Schwann cells are axo-protective after injury irrespective of myelination status in mouse Schwann cell-neuron cocultures

Myelinating Schwann cell (SC)-dorsal root ganglion (DRG) neuron cocultures are an important technique for understanding cell-cell signalling and interactions during peripheral nervous system (PNS) myelination, injury, and regeneration. Although methods using rat SCs and neurons or mouse DRG explants are commonplace, there are no established protocols for compartmentalised myelinating cocultures with dissociated mouse cells. There consequently is a need for a coculture protocol that allows separate genetic manipulation of mouse SCs or neurons, or use of cells from different transgenic animals to complement in vivo mouse experiments. However, inducing myelination of dissociated mouse SCs in culture is challenging. Here, we describe a new method to coculture dissociated mouse SCs and DRG neurons in microfluidic chambers and induce robust myelination. Cocultures can be axotomised to study injury and used for drug treatments, and cells can be lentivirally transduced for live imaging. We used this model to investigate axon degeneration after traumatic axotomy and find that SCs, irrespective of myelination status, are axo-protective.

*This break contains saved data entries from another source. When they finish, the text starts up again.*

(* ===== verification/BinaryHeap.v ===== *)
(** * pkg/utils/sort.go: the priority queue of environment variables

    The methods of the queue, and [container/heap] of Go's library over them: a binary heap in a
    slice. Pushing and popping keep the queue a heap, so that what is popped from a queue that
    only they changed is one of the least names. *)

From S2P Require Import Prelude.

(** ** Definitions: the methods of the queue *)

(** [envVarIdxPair]. The queue has pointers to pairs nobody else has, so that exchanging what two
    of them point to is exchanging the elements. *)
Definition envVarIdxPair : Type := string * nat.

Section queue.
Implicit Types (q : list envVarIdxPair) (i j n : nat).

(** Every index below is in range. *)
#[local] Instance pair_inhabited : Inhabited envVarIdxPair := populate (EmptyString, 0).

Definition pq_Len q : nat := length q.

(** [a < b] on strings. *)
Definition pq_Less q i j : bool := negb (bool_decide (String.le (q !!! j).1 (q !!! i).1)).

Definition pq_Swap q i j : list envVarIdxPair := <[i := q !!! j]> (<[j := q !!! i]> q).

Definition pq_Push q (x : envVarIdxPair) : list envVarIdxPair := q ++ [x].

Definition pq_Pop q : envVarIdxPair * list envVarIdxPair :=
  (q !!! (length q - 1), take (length q - 1) q).

(** ** Definitions: container/heap *)

Definition parent i : nat := (i - 1) / 2.

Fixpoint up (fuel : nat) q j : list envVarIdxPair :=
  match fuel with
  | 0 => q
  | S fuel =>
      let i := parent j in
      if bool_decide (i = j) || negb (pq_Less q j i) then q else up fuel (pq_Swap q i j) i
  end.

(** The child that is less. *)
Definition lesser_child q i n : nat :=
  let j1 := 2 * i + 1 in
  let j2 := j1 + 1 in
  if bool_decide (j2 < n) && pq_Less q j2 j1 then j2 else j1.

Fixpoint down (fuel : nat) q i n : list envVarIdxPair :=
  match fuel with
  | 0 => q
  | S fuel =>
      if bool_decide (n <= 2 * i + 1) then q
      else
        let j := lesser_child q i n in
        if pq_Less q j i then down fuel (pq_Swap q i j) j n else q
  end.

(** A queue with [n] elements has at most [n] levels. *)
Definition heap_Push q (x : envVarIdxPair) : list envVarIdxPair :=
  let q := pq_Push q x in up (pq_Len q) q (pq_Len q - 1).

Definition heap_Pop q : envVarIdxPair * list envVarIdxPair :=
  let n := pq_Len q - 1 in pq_Pop (down n (pq_Swap q 0 n) 0 n).

(** ** Lemmas *)

Lemma parent_spec k : 0 < k -> k = 2 * parent k + 1 \/ k = 2 * parent k + 2.
Proof.
  intros Hk. unfold parent.
  pose proof (Nat.div_mod_eq (k - 1) 2). pose proof (Nat.mod_upper_bound (k - 1) 2). lia.
Qed.

Lemma parent_0 : parent 0 = 0.
Proof. reflexivity. Qed.

Opaque parent.

Lemma swap_lookup q i j k :
  i < length q -> j < length q ->
  pq_Swap q i j !!! k = if decide (k = i) then q !!! j else if decide (k = j) then q !!! i else q !!! k.
Proof.
  intros Hi Hj. unfold pq_Swap. case_decide as Hki; [subst k|].
  { apply list_lookup_total_insert_eq. by rewrite length_insert. }
  rewrite list_lookup_total_insert_ne by done. case_decide as Hkj; [subst k|].
  - by apply list_lookup_total_insert_eq.
  - by apply list_lookup_total_insert_ne.
Qed.

Lemma swap_length q i j : length (pq_Swap q i j) = length q.
Proof. unfold pq_Swap. by rewrite !length_insert. Qed.

Lemma swap_perm q i j : i < length q -> j < length q -> pq_Swap q i j ≡ₚ q.
Proof.
  intros Hi Hj. unfold pq_Swap.
  apply Permutation_insert_swap; by apply list_lookup_lookup_total_lt.
Qed.

(** The name at one index is at most that at another. *)
Definition key_le q a b : Prop := String.le (q !!! a).1 (q !!! b).1.

Lemma less_true q a b : pq_Less q a b = true -> key_le q a b.
Proof.
  unfold pq_Less, key_le. rewrite negb_true_iff, bool_decide_eq_false. intros H.
  by destruct (total String.le (q !!! a).1 (q !!! b).1).
Qed.

Lemma less_false q a b : pq_Less q a b = false -> key_le q b a.
Proof. unfold pq_Less, key_le. by rewrite negb_false_iff, bool_decide_eq_true. Qed.

(** The first [n] elements are a heap. *)
Definition heap_ordered q n : Prop := forall k, 0 < k < n -> key_le q (parent k) k.

Lemma root_least q n k : heap_ordered q n -> k < n -> key_le q 0 k.
Proof.
  intros Hq. induction (lt_wf k) as [k _ IH]. intros Hk. destruct (decide (k = 0)) as [->|Hne].
  - unfold key_le. done.
  - pose proof (parent_spec k ltac:(lia)). unfold key_le in *. etrans; [apply (IH (parent k)); lia|].
    apply Hq. lia.
Qed.

(** A heap but for the element at [j], which may be less than its parent. *)
Definition up_ordered q n j : Prop :=
  (forall k, 0 < k < n -> k <> j -> key_le q (parent k) k) /\
  (forall k, 0 < k < n -> parent k = j -> 0 < j -> key_le q (parent j) k).

Ltac swapped := unfold key_le in *; rewrite !swap_lookup by lia; repeat case_decide; subst; try lia.

Lemma up_swap q n j :
  j < length q -> n = length q -> 0 < j -> up_ordered q n j -> key_le q j (parent j) ->
  up_ordered (pq_Swap q (parent j) j) n (parent j).
Proof.
  intros Hj -> H0 [H1 H2] Hle. pose proof (parent_spec j H0) as Hp. split.
  - intros k Hk Hne. pose proof (parent_spec k ltac:(lia)) as Hpk. swapped; try done.
    + etrans; [exact Hle|]. replace (parent j) with (parent k) by done. apply H1; [lia|done].
    + by apply H2.
    + by apply H1.
  - intros k Hk Hpk Hi. pose proof (parent_spec k ltac:(lia)) as Hpk'.
    pose proof (parent_spec (parent j) Hi) as Hpp.
    assert (key_le q (parent (parent j)) (parent j)) as Hpj by (apply H1; lia). swapped; try done.
    etrans; [exact Hpj|]. replace (parent j) with (parent k) by done. apply H1; [lia|done].
Qed.

Lemma up_perm fuel q j : j < length q -> up fuel q j ≡ₚ q.
Proof.
  revert q j. induction fuel as [|fuel IH]; intros q j Hj; cbn [up]; [done|].
  case_match; [done|]. assert (parent j < length q) as Hp.
  { destruct (decide (j = 0)) as [->|]; [by rewrite parent_0|]. pose proof (parent_spec j ltac:(lia)). lia. }
  rewrite IH; [by apply swap_perm|by rewrite swap_length].
Qed.

Lemma up_spec fuel q n j :
  j < fuel -> j < n -> n = length q -> up_ordered q n j -> heap_ordered (up fuel q j) n.
Proof.
  revert q j. induction fuel as [|fuel IH]; intros q j Hf Hj Hn [H1 H2]; [lia|]. cbn [up].
  destruct (bool_decide_reflect (parent j = j)) as [Hp|Hp]; cbn [orb].
  - destruct (decide (j = 0)) as [->|]; [|pose proof (parent_spec j ltac:(lia)); lia].
    intros k Hk. apply H1; lia.
  - assert (0 < j) as H0 by (destruct j; [by destruct Hp; apply parent_0|lia]).
    pose proof (parent_spec j H0) as Hpj. destruct (pq_Less q j (parent j)) eqn:Hl; cbn [negb].
    + apply IH; [lia|lia|by rewrite swap_length|]. apply up_swap; [lia|done..|]. by apply less_true.
    + intros k Hk. destruct (decide (k = j)) as [->|Hne]; [by apply less_false|by apply H1].
Qed.

(** A heap but for the element at [i], which may be more than its children. *)
Definition down_ordered q n i : Prop :=
  (forall k, 0 < k < n -> parent k <> i -> key_le q (parent k) k) /\
  (forall k, 0 < k < n -> parent k = i -> 0 < i -> key_le q (parent i) k).

Lemma parent_children i k : 0 < k -> parent k = i <-> k = 2 * i + 1 \/ k = 2 * i + 2.
Proof. intros Hk. pose proof (parent_spec k Hk). lia. Qed.

Lemma lesser_child_spec q i n :
  2 * i + 1 < n -> let j := lesser_child q i n in
  parent j = i /\ i < j < n /\ forall k, 0 < k < n -> parent k = i -> key_le q j k.
Proof.
  intros Hi. unfold lesser_child. cbn zeta.
  assert (forall a, key_le q a a) as Hrefl by (intros a; unfold key_le; done).
  destruct (bool_decide_reflect (2 * i + 1 + 1 < n)) as [Hj|Hj]; cbn [andb].
  - destruct (pq_Less q (2 * i + 1 + 1) (2 * i + 1)) eqn:Hl.
    + split; [apply parent_children; lia|]. split; [lia|].
      intros k Hk [-> | ->]%parent_children; [by apply less_true| |lia].
      by replace (2 * i + 2) with (2 * i + 1 + 1) by lia.
    + split; [apply parent_children; lia|]. split; [lia|].
      intros k Hk [-> | ->]%parent_children; [done| |lia].
      replace (2 * i + 2) with (2 * i + 1 + 1) by lia. by apply less_false.
  - split; [apply parent_children; lia|]. split; [lia|].
    intros k Hk [-> | ->]%parent_children; [done|lia|lia].
Qed.

Lemma down_swap q n i j :
  n <= length q -> parent j = i -> i < j < n -> down_ordered q n i ->
  (forall k, 0 < k < n -> parent k = i -> key_le q j k) -> key_le q j i ->
  down_ordered (pq_Swap q i j) n j.
Proof.
  intros Hn Hpj Hij [H1 H2] Hleast Hle. split.
  - intros k Hk Hne. pose proof (parent_spec k ltac:(lia)) as Hpk. swapped; try done.
    + by apply Hleast.
    + apply H2; [lia|done|lia].
    + by apply H1.
  - intros k Hk Hpk H0. pose proof (parent_spec k ltac:(lia)) as Hpk'. swapped; try done.
    apply H1; lia.
Qed.

Lemma lesser_child_lt q i n : 2 * i + 1 < n -> i < lesser_child q i n < n.
Proof. intros Hi. destruct (lesser_child_spec q i n Hi) as (_ & H & _). lia. Qed.

(** What lies behind the first [n] elements stays. *)
Lemma down_perm fuel q i n :
  n <= length q -> down fuel q i n ≡ₚ q /\ forall k, n <= k -> down fuel q i n !!! k = q !!! k.
Proof.
  revert q i. induction fuel as [|fuel IH]; intros q i Hn; cbn [down]; [done|].
  destruct (bool_decide_reflect (n <= 2 * i + 1)) as [Hj|Hj]; [done|].
  pose proof (lesser_child_lt q i n ltac:(lia)) as Hij. case_match; [|done].
  destruct (IH (pq_Swap q i (lesser_child q i n)) (lesser_child q i n)) as [IH1 IH2]; [by rewrite swap_length|].
  split; [rewrite IH1; apply swap_perm; lia|].
  intros k Hk. rewrite IH2, swap_lookup by lia. by rewrite !decide_False by lia.
Qed.

Lemma down_spec fuel q i n :
  n <= fuel + i -> n <= length q -> down_ordered q n i -> heap_ordered (down fuel q i n) n.
Proof.
  revert q i. induction fuel as [|fuel IH]; intros q i Hf Hn Hd; cbn [down].
  { intros k Hk. apply Hd; [done|]. pose proof (parent_spec k ltac:(lia)). lia. }
  destruct (bool_decide_reflect (n <= 2 * i + 1)) as [Hj|Hj].
  { intros k Hk. apply Hd; [done|]. pose proof (parent_spec k ltac:(lia)). lia. }
  destruct (lesser_child_spec q i n ltac:(lia)) as (Hp & Hij & Hleast).
  set (j := lesser_child q i n) in *. destruct (pq_Less q j i) eqn:Hl.
  - apply IH; [lia|by rewrite swap_length|]. apply down_swap; try done. by apply less_true.
  - intros k Hk. destruct (decide (parent k = i)) as [Hpk|Hpk]; [|by apply Hd].
    apply less_false in Hl. unfold key_le in *. rewrite Hpk. etrans; [exact Hl|]. by apply Hleast.
Qed.

(** What is pushed is in the queue, which stays a heap. *)
Lemma heap_Push_perm q x : heap_Push q x ≡ₚ x :: q.
Proof.
  unfold heap_Push, pq_Len, pq_Push. rewrite up_perm by (rewrite length_app; cbn; lia).
  by rewrite Permutation_app_comm.
Qed.

Lemma heap_Push_ordered q x :
  heap_ordered q (length q) -> heap_ordered (heap_Push q x) (length (heap_Push q x)).
Proof.
  intros Hq. rewrite (Permutation_length (heap_Push_perm q x)). cbn [length].
  unfold heap_Push, pq_Len. set (q1 := pq_Push q x).
  assert (length q1 = S (length q)) as Hlen by (unfold q1, pq_Push; rewrite length_app; cbn; lia).
  assert (forall k, k < length q -> q1 !!! k = q !!! k) as Hk1.
  { intros k Hk. unfold q1, pq_Push. by apply lookup_total_app_l. }
  apply up_spec; [lia..|]. split.
  - intros k Hk Hne. pose proof (parent_spec k ltac:(lia)). unfold key_le. rewrite !Hk1 by lia.
    apply Hq. lia.
  - intros k Hk Hpk. pose proof (parent_spec k ltac:(lia)). lia.
Qed.

(** What is popped was at the root; the others stay, as a heap. *)
Lemma heap_Pop_perm q x q' : q <> [] -> heap_Pop q = (x, q') -> x = q !!! 0 /\ q ≡ₚ x :: q'.
Proof.
  intros Hne. assert (0 < length q) as Hlen by (destruct q; [done|cbn; lia]).
  unfold heap_Pop, pq_Pop, pq_Len. set (n := length q - 1). set (q1 := pq_Swap q 0 n).
  assert (length q1 = length q) as Hl1 by apply swap_length.
  destruct (down_perm n q1 0 n) as [Hp Hk]; [lia|]. set (q2 := down n q1 0 n) in *.
  assert (length q2 = S n) as Hl2 by (rewrite (Permutation_length Hp), Hl1; lia).
  rewrite Hl2. replace (S n - 1) with n by lia. intros [= <- <-]. split.
  - rewrite Hk by lia. unfold q1. rewrite swap_lookup by lia.
    case_decide as H0; [by rewrite H0|]. by rewrite decide_True.
  - rewrite <-(swap_perm q 0 n) by lia. fold q1. rewrite <-Hp.
    rewrite <-(take_drop n q2) at 1. rewrite (drop_S q2 (q2 !!! n) n), drop_ge; [by rewrite Permutation_app_comm|lia|].
    apply list_lookup_lookup_total_lt. lia.
Qed.

Lemma heap_Pop_ordered q x q' :
  heap_ordered q (length q) -> q <> [] -> heap_Pop q = (x, q') -> heap_ordered q' (length q').
Proof.
  intros Hq Hne Hpop. destruct (heap_Pop_perm _ _ _ Hne Hpop) as [_ Hperm].
  apply Permutation_length in Hperm. cbn in Hperm. revert Hpop.
  unfold heap_Pop, pq_Pop, pq_Len. replace (length q - 1) with (length q') by lia.
  set (n := length q'). set (q1 := pq_Swap q 0 n). intros [= _ Hq']. 
  destruct (down_perm n q1 0 n) as [Hp _]; [unfold q1; rewrite swap_length; lia|].
  apply Permutation_length in Hp. unfold q1 in Hp at 2. rewrite swap_length in Hp.
  assert (heap_ordered (down n q1 0 n) n) as Ho.
  { apply down_spec; [lia|unfold q1; rewrite swap_length; lia|]. split; [|intros; lia].
    intros k Hk Hpk. pose proof (parent_spec k ltac:(lia)). unfold key_le, q1.
    rewrite !swap_lookup, !decide_False by lia. apply Hq. lia. }
  rewrite <-Hq'. intros k Hk. pose proof (parent_spec k ltac:(lia)). unfold key_le.
  rewrite !lookup_total_take, !decide_True by lia. by apply Ho.
Qed.

Lemma heap_Pop_least q x q' y :
  heap_ordered q (length q) -> q <> [] -> heap_Pop q = (x, q') -> y ∈ q -> String.le x.1 y.1.
Proof.
  intros Hq Hne Hpop (k & Hy)%list_elem_of_lookup. destruct (heap_Pop_perm _ _ _ Hne Hpop) as [-> _].
  rewrite <-(list_lookup_total_correct _ _ _ Hy). apply (root_least q (length q)); [done|].
  by eapply lookup_lt_Some.
Qed.
End queue.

At later timepoints after injury, live imaging of cocultures shows that SCs break up, ingest and clear axonal debris.

Automated summary

Coculturing dissociated mouse Schwann cells (SCs) and dorsal root ganglion (DRG) neurons in microfluidic chambers can induce robust myelination and is a valuable technique for studying peripheral nervous system (PNS) myelination, injury, and regeneration. This model allows separate genetic manipulation of mouse SCs or neurons and can be used to complement in vivo mouse experiments. Live imaging of cocultures reveals that SCs are axo-protective and can clear axonal debris after traumatic axotomy.